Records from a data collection
※

Lemma failing_calls_invariant (k : nat) :
  contents_of (after_calls host k (initial ambient)) process_env
  = Nat.iter k extended ambient /\
  length (warnings (after_calls host k (initial ambient))) = k /\
  length (probes (after_calls host k (initial ambient))) = (2 * k)%nat.
Proof.
  induction k as [| k (Hcontents & Hwarn & Hprobes)].
  - simpl. now rewrite contents_of_initial.
  - change (after_calls host (S k) (initial ambient))
      with (snd (makeRlsEnv host (after_calls host k (initial ambient)))).
    rewrite makeRlsEnv_run. cbv zeta. rewrite Hcontents.
    rewrite iter_extended_other, not_set by discriminate.
    destruct (never_probed (length (probes (after_calls host k (initial ambient))))
                (Nat.iter k extended ambient)) as [m ->].
    destruct (never_probed (S (length (probes (after_calls host k (initial ambient)))))
                (extended (Nat.iter k extended ambient))) as [m2 ->].
    cbn [snd]. rewrite contents_of_insert.
    unfold warnings, probes in *. cbn [trace].
    rewrite !List.filter_app, !length_app, Hwarn, Hprobes. cbn.
    repeat split; lia.
Qed.

End FailingCalls.

(** X11: when the search-path variable is not set and the probe can never
    be run (no [rustup], say), every call of [makeRlsEnv] probes twice,
    warns once and puts the per-user toolchain directory in front of [PATH]
    once more: after k+1 calls [PATH] starts with k+1 copies of it. *)
Theorem X11_failing_calls_keep_prepending (host : Host) (ambient : Env) (k : nat) :
  truthy (ambient !! "RUST_SRC_PATH") = false ->
  (forall (i : nat) (env : Env),
      exists m, sysroot_of (spawnSync_result host i "rustup"
                              ["run"; "nightly"; "rustc"; "--print"; "sysroot"] env)
                = Error m) ->
  contents_of (after_calls host (S k) (initial ambient)) process_env !! "PATH"
  = Some (Nat.iter (S k) (String.append (cargo_bin ambient))
            (or_else (ambient !! "PATH") "")) /\
  length (warnings (after_calls host (S k) (initial ambient))) = S k /\
  length (probes (after_calls host (S k) (initial ambient))) = (2 * S k)%nat.
Proof.
  intros Hunset Hfail.
  destruct (failing_calls_invariant host ambient Hunset Hfail (S k))
    as (Hcontents & Hwarn & Hprobes).
  rewrite Hcontents, iter_extended_PATH. auto.
Qed.

Lemma X11_failing_calls_keep_prepending_witness :
  contents_of (after_calls no_rustup_host 3 (initial HOME_PATH)) process_env !! "PATH"
  = Some "/home/me/.cargo/bin:/home/me/.cargo/bin:/home/me/.cargo/bin:/usr/bin" /\
  length (warnings (after_calls no_rustup_host 3 (initial HOME_PATH))) = 3%nat.
Proof.
  destruct (X11_failing_calls_keep_prepending no_rustup_host HOME_PATH 2 eq_refl
              (fun _ _ => ex_intro _ "Error running `rustc`: Error: spawnSync rustup ENOENT"
                            eq_refl))
    as (Hpath & Hwarn & _).
  split; [exact Hpath | exact Hwarn].
Defined.

(* ===================================================================== *)
(** * More on the launch                                                  *)
(* ===================================================================== *)

Section LaunchMore.

Variable host : Host.
Variable cfg : RLSConfiguration.

(** One run of [makeRlsProcess] from any world: what is returned and what
    is added to the trace after the environment has been built. *)
Lemma makeRlsProcess_run (w : World) :
  makeRlsProcess host cfg w
  = let env := fst (makeRlsEnv host w) in
    let w1 := snd (makeRlsEnv host w) in
    let started :=
      truthy (rlsPath cfg) || truthy (rlsRoot cfg)
      || runRlsViaRustup_resolves host (contents_of w1 env) in
    (if started
     then Some (session_for host cfg (child_no (length (launches w1))))
     else None,
     mkWorld (heap w1)
       (trace w1 ++ chosen_launch cfg env w1
          :: (if started
              then if logToFile cfg
                   then [CreateWriteStream (logPath host) "w+"] else []
              else [SetStatusBarMessage "RLS could not be started"]))).
Proof.
  cbv zeta.
  unfold makeRlsProcess, chosen_launch, session_for, bind, spawn, runRlsViaRustup,
    attach, emit, ret, root_command, root_args, LOG_FLAGS.
  destruct (makeRlsEnv host w) as [env w1]. cbn [fst snd].
  destruct (truthy (rlsPath cfg)); [| destruct (truthy (rlsRoot cfg))];
    cbn [orb heap trace];
    try destruct (runRlsViaRustup_resolves _ _);
    cbn [orb heap trace];
    destruct (logToFile cfg); unfold bind; cbn [heap trace];
    rewrite <- ?app_assoc; reflexivity.
Qed.

End LaunchMore.

Lemma launch_of_first_run (host : Host) (cfg : RLSConfiguration) (ambient : Env) :
  launches (snd (makeRlsProcess host cfg (initial ambient)))
  = [chosen_launch cfg process_env (snd (makeRlsEnv host (initial ambient)))].
Proof.
  rewrite makeRlsProcess_launches, (proj1 (makeRlsEnv_launches host ambient)).
  now rewrite makeRlsEnv_alias.
Qed.

(** X12: when neither an executable path nor a project root is configured
    (each missing or the empty string), the extension spawns nothing
    itself: the one launch is handed to [runRlsViaRustup] with the
    environment that was built, and a session exists exactly when that
    promise resolves. *)
Theorem X12_fallback_to_rustup (host : Host) (cfg : RLSConfiguration) (ambient : Env) :
  truthy (rlsPath cfg) = false ->
  truthy (rlsRoot cfg) = false ->
  launches (snd (makeRlsProcess host cfg (initial ambient)))
  = [RunRlsViaRustup process_env
       (contents_of (snd (makeRlsEnv host (initial ambient))) process_env)] /\
  fst (makeRlsProcess host cfg (initial ambient))
  = if runRlsViaRustup_resolves host
         (contents_of (snd (makeRlsEnv host (initial ambient))) process_env)
    then Some (session_for host cfg (child_no 0))
    else None.
Proof.
  intros Hpath Hroot. split.
  - rewrite launch_of_first_run. unfold chosen_launch. now rewrite Hpath, Hroot.
  - rewrite makeRlsProcess_run. cbv zeta. cbn [fst].
    rewrite Hpath, Hroot, makeRlsEnv_alias, (proj1 (makeRlsEnv_launches host ambient)).
    reflexivity.
Qed.

Lemma X12_fallback_to_rustup_witness :
  truthy (rlsPath (config (Some "") (Some "") true)) = false /\
  truthy (rlsRoot (config (Some "") (Some "") true)) = false /\
  map launch_argv
    (launches (snd (makeRlsProcess no_rustup_host (config (Some "") (Some "") true)
                      (initial HOME_PATH)))) = [None] /\
  fst (makeRlsProcess no_rustup_host (config (Some "") (Some "") true) (initial HOME_PATH))
  = None.
Proof.
  split; [reflexivity |]. split; [reflexivity |].
  destruct (X12_fallback_to_rustup no_rustup_host (config (Some "") (Some "") true)
              HOME_PATH eq_refl eq_refl) as [Hlaunch Hresult].
  split; [now rewrite Hlaunch | exact Hresult].
Defined.

(** X13: [makeRlsProcess] fails only when the launch was left to
    [runRlsViaRustup]; when it fails, the last thing it does is set the
    status bar message, and it opens no log file even if log capture is
    on. *)
Theorem X13_failure_only_from_rustup (host : Host) (cfg : RLSConfiguration)
  (ambient : Env) :
  fst (makeRlsProcess host cfg (initial ambient)) = None ->
  truthy (rlsPath cfg) = false /\
  truthy (rlsRoot cfg) = false /\
  files_opened (snd (makeRlsProcess host cfg (initial ambient))) = [] /\
  last (trace (snd (makeRlsProcess host cfg (initial ambient))))
  = Some (SetStatusBarMessage "RLS could not be started").
Proof.
  rewrite makeRlsProcess_run. cbv zeta. cbn [fst snd]. unfold chosen_launch.
  destruct (truthy (rlsPath cfg)); [discriminate |].
  destruct (truthy (rlsRoot cfg)); [discriminate |].
  destruct (runRlsViaRustup_resolves _ _); [discriminate |].
  intros _. cbn [orb]. repeat split.
  - unfold files_opened. cbn [trace]. rewrite List.filter_app.
    fold (files_opened (snd (makeRlsEnv host (initial ambient)))).
    rewrite (proj2 (makeRlsEnv_launches host ambient)). reflexivity.
  - cbn [trace].
    change (?l ++ ?a :: [?b])%list with (l ++ [a; b])%list.
    now rewrite last_app.
Qed.

Lemma X13_failure_only_from_rustup_witness :
  fst (makeRlsProcess no_rustup_host (config None None true) (initial HOME_PATH)) = None /\
  files_opened (snd (makeRlsProcess no_rustup_host (config None None true)
                       (initial HOME_PATH))) = [].
Proof.
  split; [reflexivity |].
  destruct (X13_failure_only_from_rustup no_rustup_host (config None None true)
              HOME_PATH eq_refl) as (_ & _ & Hfiles & _).
  exact Hfiles.
Defined.

(** X14: the command, the arguments and the working directory of the
    launch are decided by the configuration alone: neither the ambient
    environment (and so neither [RLS_PATH] nor [RLS_ROOT]) nor what the
    probes answered has any part in them. *)
Theorem X14_launch_command_from_configuration (cfg : RLSConfiguration)
  (host host' : Host) (ambient ambient' : Env) :
  map launch_argv (launches (snd (makeRlsProcess host cfg (initial ambient))))
  = map launch_argv (launches (snd (makeRlsProcess host' cfg (initial ambient')))).
Proof.
  rewrite !launch_of_first_run. unfold chosen_launch.
  destruct (truthy (rlsPath cfg)); [reflexivity |].
  destruct (truthy (rlsRoot cfg)); reflexivity.
Qed.

(** X15: whatever the strategy, the server is started with exactly the
    variables that [process.env] holds once the environment is built, the
    widened [PATH] and the new [RUST_SRC_PATH] included, and launching
    leaves those as they are. *)
Theorem X15_server_gets_built_environment (host : Host) (cfg : RLSConfiguration)
  (ambient : Env) :
  map contents_of_launch (launches (snd (makeRlsProcess host cfg (initial ambient))))
  = [Some (contents_of (snd (makeRlsEnv host (initial ambient))) process_env)] /\
  contents_of (snd (makeRlsProcess host cfg (initial ambient))) process_env
  = contents_of (snd (makeRlsEnv host (initial ambient))) process_env.
Proof.
  split.
  - rewrite launch_of_first_run. unfold chosen_launch.
    destruct (truthy (rlsPath cfg)); [reflexivity |].
    destruct (truthy (rlsRoot cfg)); reflexivity.
  - apply contents_of_heap, makeRlsProcess_heap.
Qed.

(* ===================================================================== *)
(** * More on the observers                                               *)
(* ===================================================================== *)

Section ObserverFacts.

Variable cfg : RLSConfiguration.
Variable lcOutputChannel : bool.

(** The session after one event; the world has no part in it. *)
Lemma deliver_session (s : Session) (e : Event) (w : World) :
  fst (deliver cfg lcOutputChannel s e w)
  = match e with
    | ChildError _ _ => s
    | LogOpen =>
        match logStream s with
        | Some ls =>
            mkSession (childProcess s)
              (Some (mkLogStream (log_path ls) (log_flags ls) (S (data_listeners ls))
                       (ended ls) (written ls)))
              (mirror s)
        | None => s
        end
    | LogError _ =>
        match logStream s with
        | Some ls =>
            mkSession (childProcess s)
              (Some (mkLogStream (log_path ls) (log_flags ls) (data_listeners ls)
                       true (written ls)))
              (mirror s)
        | None => s
        end
    | StderrData chunk =>
        mkSession (childProcess s) (log_write chunk <$> logStream s) (mirror s)
    end.
Proof.
  destruct e as [code message | | err | chunk].
  - unfold deliver, bind, emit, ret. now destruct (bool_decide _).
  - unfold deliver, ret. now destruct (logStream s).
  - unfold deliver, bind, emit, ret. now destruct (logStream s).
  - apply deliver_data.
Qed.

(** The world after one event: the store is as it was and the trace has
    grown at its end. *)
Lemma deliver_world (s : Session) (e : Event) (w : World) :
  snd (deliver cfg lcOutputChannel s e w)
  = mkWorld (heap w)
      (trace w ++
       match e with
       | ChildError code message =>
           if bool_decide (code = Some "ENOENT")
           then [ConsoleError ["Could not spawn RLS process: "; message];
                 ShowWarningMessage "Could not start RLS"]
           else [Throw message]
       | LogOpen => []
       | LogError err =>
           match logStream s with
           | Some ls =>
               [ConsoleError ["Couldn't write to " +:+ log_path ls
                              +:+ " (" +:+ err +:+ ")"]]
           | None => []
           end
       | StderrData chunk =>
           if mirror s && lcOutputChannel
           then OutputAppend chunk
                  :: (if (revealOutputChannelOn cfg <=? 1)%Z then [OutputShow true] else [])
           else []
       end).
Proof.
  destruct w as [h t].
  destruct e as [code message | | err | chunk];
    unfold deliver, bind, emit, ret, RevealOutputChannelOn_Info; cbn [heap trace].
  - destruct (bool_decide _); cbn [snd heap trace]; now rewrite <- ?app_assoc.
  - destruct (logStream s); cbn [snd]; now rewrite app_nil_r.
  - destruct (logStream s); cbn [snd heap trace]; now rewrite ?app_nil_r.
  - destruct (mirror s && lcOutputChannel); cbn [snd heap trace];
      [| now rewrite app_nil_r].
    destruct (_ <=? _)%Z; cbn [snd heap trace]; now rewrite <- ?app_assoc.
Qed.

※

• **Task item**: From the records given above, copy all lines containing "Theorem".

• **Answer**:
Theorem X11_failing_calls_keep_prepending (host : Host) (ambient : Env) (k : nat) :
Theorem X12_fallback_to_rustup (host : Host) (cfg : RLSConfiguration) (ambient : Env) :
Theorem X13_failure_only_from_rustup (host : Host) (cfg : RLSConfiguration)
Theorem X14_launch_command_from_configuration (cfg : RLSConfiguration)
Theorem X15_server_gets_built_environment (host : Host) (cfg : RLSConfiguration)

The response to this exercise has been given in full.